----- Records supplied
(* ===== verification/Der.v ===== *)
(** * Der: the encoding of ASN.1 values, and a reader for it

    What [pkg/tls/pki.go] uses of [encoding/asn1]: [Marshal] on a list of raw values.  A byte is an
    integer from 0 to 255, a length is an [int] of 64 bits.  The reader is written from the
    encoding rules and not from the writer; [read_write] says that it reads back what was
    written. *)

From S2P Require Import Prelude.

(** ** The writer *)

(** The bytes of a length; an [int] has at most eight. *)
Fixpoint lengthLength (more : nat) (i : Z) : nat :=
  match more with
  | O => 1%nat
  | S more => if bool_decide (255 < i) then S (lengthLength more (Z.shiftr i 8)) else 1%nat
  end.
Fixpoint appendLength (n : nat) (i : Z) : list Z :=
  match n with
  | O => []
  | S n => Z.shiftr i (8 * Z.of_nat n) mod 256 :: appendLength n i
  end.

(** Tags below 31 have one byte. *)
Definition appendTagAndLength (class tag : Z) (isCompound : bool) (length : Z) : list Z :=
  let b := Z.shiftl class 6 in
  let b := if isCompound then Z.lor b 32 else b in
  Z.lor b tag ::
  (if bool_decide (128 <= length) then
     let l := lengthLength 7 length in
     Z.lor 128 (Z.of_nat l) :: appendLength l length
   else [length]).

Record RawValue := mkRaw {
  rv_Class : Z;
  rv_Tag : Z;
  rv_IsCompound : bool;
  rv_Bytes : list Z;
  rv_FullBytes : list Z }.

Definition len (l : list Z) : Z := Z.of_nat (length l).

Definition marshalRaw (v : RawValue) : list Z :=
  match rv_FullBytes v with
  | [] => appendTagAndLength (rv_Class v) (rv_Tag v) (rv_IsCompound v) (len (rv_Bytes v)) ++ rv_Bytes v
  | full => full
  end.

(** A sequence has the universal tag 16. *)
Definition MarshalRaws (l : list RawValue) : list Z :=
  let body := concat (map marshalRaw l) in
  appendTagAndLength 0 16 true (len body) ++ body.

(** ** The reader *)

Definition bigEndian (l : list Z) : Z := foldl (fun a b => a * 256 + b) 0 l.

Definition takeExactly (n : nat) (l : list Z) : option (list Z * list Z) :=
  if bool_decide (n <= length l)%nat then Some (take n l, drop n l) else None.

Definition readLength (l : list Z) : option (Z * list Z) :=
  match l with
  | [] => None
  | b :: l =>
      if bool_decide (b < 128) then Some (b, l)
      else '(digits, l) ← takeExactly (Z.to_nat (b - 128)) l; Some (bigEndian digits, l)
  end.

(** An element: its identifier and its contents. *)
Definition readElement (l : list Z) : option ((Z * list Z) * list Z) :=
  match l with
  | [] => None
  | tag :: l =>
      '(n, l) ← readLength l; '(contents, l) ← takeExactly (Z.to_nat n) l; Some ((tag, contents), l)
  end.

(** An element has two bytes or more, so there are no more elements than bytes. *)
Fixpoint readElements (fuel : nat) (l : list Z) : option (list (Z * list Z)) :=
  match l, fuel with
  | [], _ => Some []
  | _, O => None
  | _, S fuel => '(e, l) ← readElement l; es ← readElements fuel l; Some (e :: es)
  end.

Definition readSequence (l : list Z) : option (list (Z * list Z)) :=
  '((tag, body), rest) ← readElement l;
  if bool_decide (tag = 48 /\ rest = []) then readElements (length body) body else None.

(** ** What was written is read *)

Definition int64 (n : Z) : Prop := 0 <= n < 2 ^ 63.

Lemma bigEndian_appendLength n i a :
  0 <= i ->
  foldl (fun a b => a * 256 + b) a (appendLength n i) =
    a * 2 ^ (8 * Z.of_nat n) + i mod 2 ^ (8 * Z.of_nat n).
Proof.
  intros Hi. revert a. induction n as [|n IH]; intros a; cbn [appendLength foldl].
  { cbn. rewrite Z.mod_1_r. lia. }
  rewrite IH, Z.shiftr_div_pow2 by lia.
  replace (8 * Z.of_nat (S n)) with (8 * Z.of_nat n + 8) by lia.
  rewrite Z.pow_add_r by lia. change (2 ^ 8) with 256.
  rewrite (Z.rem_mul_r i) by lia. ring.
Qed.

Lemma appendLength_length n i : length (appendLength n i) = n.
Proof. induction n; cbn; congruence. Qed.

Lemma lengthLength_enough more i :
  0 <= i < 2 ^ (8 * Z.of_nat (S more)) ->
  (1 <= lengthLength more i <= S more)%nat /\ i < 2 ^ (8 * Z.of_nat (lengthLength more i)).
Proof.
  revert i. induction more as [|more IH]; intros i Hi; cbn [lengthLength]; [lia|].
  case_bool_decide; [|split; [lia|cbn; lia]].
  destruct (IH (Z.shiftr i 8)) as [H1 H2].
  - rewrite Z.shiftr_div_pow2 by lia. split; [apply Z.div_pos; lia|].
    apply Z.div_lt_upper_bound; [lia|]. rewrite <- Z.pow_add_r by lia.
    eapply Z.lt_le_trans; [apply Hi|]. apply Z.pow_le_mono_r; lia.
  - split; [lia|]. rewrite Z.shiftr_div_pow2 in H2 by lia.
    replace (8 * Z.of_nat (S (lengthLength more (Z.shiftr i 8))))
      with (8 * Z.of_nat (lengthLength more (Z.shiftr i 8)) + 8) by lia.
    rewrite Z.pow_add_r by lia. rewrite Z.shiftr_div_pow2 by lia. change (2 ^ 8) with 256 in *.
    pose proof (Z.div_mod i 256 ltac:(lia)). pose proof (Z.mod_pos_bound i 256 ltac:(lia)). nia.
Qed.

Lemma takeExactly_app (l k : list Z) : takeExactly (length l) (l ++ k) = Some (l, k).
Proof.
  unfold takeExactly. rewrite length_app, bool_decide_true by lia.
  by rewrite take_app_length, drop_app_length.
Qed.

Lemma readLength_written class tag c n l :
  int64 n -> readLength (tail (appendTagAndLength class tag c n) ++ l) = Some (n, l).
Proof.
  intros [H0 Hn]. unfold appendTagAndLength. cbn [tail]. case_bool_decide as Hs; cbn [app readLength].
  2: { by rewrite bool_decide_true by lia. }
  destruct (lengthLength_enough 7 n) as [Hl Hb]; [by split; [|etrans; [apply Hn|]]|].
  cbv zeta. revert Hl Hb. generalize (lengthLength 7 n). intros k Hl Hb.
  assert (Z.lor 128 (Z.of_nat k) = 128 + Z.of_nat k) as ->.
  { do 9 (destruct k as [|k]; [done|]). lia. }
  rewrite bool_decide_false by lia. replace (Z.to_nat (128 + Z.of_nat k - 128)) with k by lia.
  rewrite <- (appendLength_length k n) at 1. rewrite takeExactly_app. cbn.
  unfold bigEndian. rewrite bigEndian_appendLength by done. by rewrite Z.mod_small by lia.
Qed.

(** The identifier of an element and its contents. *)
Definition identifier (class tag : Z) (isCompound : bool) : Z :=
  Z.lor (if isCompound then Z.lor (Z.shiftl class 6) 32 else Z.shiftl class 6) tag.

Lemma readElement_written class tag c body l :
  int64 (len body) ->
  readElement (appendTagAndLength class tag c (len body) ++ body ++ l) =
    Some ((identifier class tag c, body), l).
Proof.
  intros Hn. change (appendTagAndLength class tag c (len body)) with
    (identifier class tag c :: tail (appendTagAndLength class tag c (len body))).
  cbn [app readElement]. rewrite readLength_written by done. cbn.
  unfold len. by rewrite Nat2Z.id, takeExactly_app.
Qed.

(** What a raw value stands for, if it stands for one element. *)
Definition written (v : RawValue) (e : Z * list Z) : Prop :=
  forall l, readElement (marshalRaw v ++ l) = Some (e, l).

Lemma written_raw class tag c body :
  int64 (len body) -> written (mkRaw class tag c body []) (identifier class tag c, body).
Proof. intros Hn l. unfold marshalRaw. cbn. rewrite <- app_assoc. by apply readElement_written. Qed.

Lemma written_not_nil v e : written v e -> marshalRaw v <> [].
Proof. intros Hw E. specialize (Hw []). by rewrite E in Hw. Qed.

Lemma readElements_written vs es fuel :
  Forall2 written vs es -> (length (concat (map marshalRaw vs)) <= fuel)%nat ->
  readElements fuel (concat (map marshalRaw vs)) = Some es.
Proof.
  intros Hw. revert fuel. induction Hw as [|v e vs es Hv _ IH]; intros fuel Hf; [by destruct fuel|].
  cbn [map concat] in *. pose proof (written_not_nil v e Hv) as Hn. rewrite length_app in Hf.
  destruct fuel as [|fuel]; [destruct (marshalRaw v); cbn in *; [done|lia]|].
  cbn [readElements]. pose proof (Hv (concat (map marshalRaw vs))) as E.
  destruct (marshalRaw v ++ _) as [|b l] eqn:El; [done|]. rewrite E. cbn.
  rewrite IH; [done|]. destruct (marshalRaw v); cbn in *; [done|lia].
Qed.

Lemma read_write vs es :
  Forall2 written vs es -> int64 (len (concat (map marshalRaw vs))) ->
  readSequence (MarshalRaws vs) = Some es.
Proof.
  intros Hw Hn. unfold readSequence, MarshalRaws. rewrite <- (app_nil_r (_ ++ _)), <- app_assoc.
  rewrite readElement_written by done. cbn. by apply readElements_written.
Qed.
----------
◆ **Activity**:
The lines needed are the ones from the first line of the entries through the line that contains "integer from 0", given again without any change.

◆ **Task solution**:
(* ===== verification/Der.v ===== *)
(** * Der: the encoding of ASN.1 values, and a reader for it

    What [pkg/tls/pki.go] uses of [encoding/asn1]: [Marshal] on a list of raw values.  A byte is an
    integer from 0 to 255, a length is an [int] of 64 bits.  The reader is written from the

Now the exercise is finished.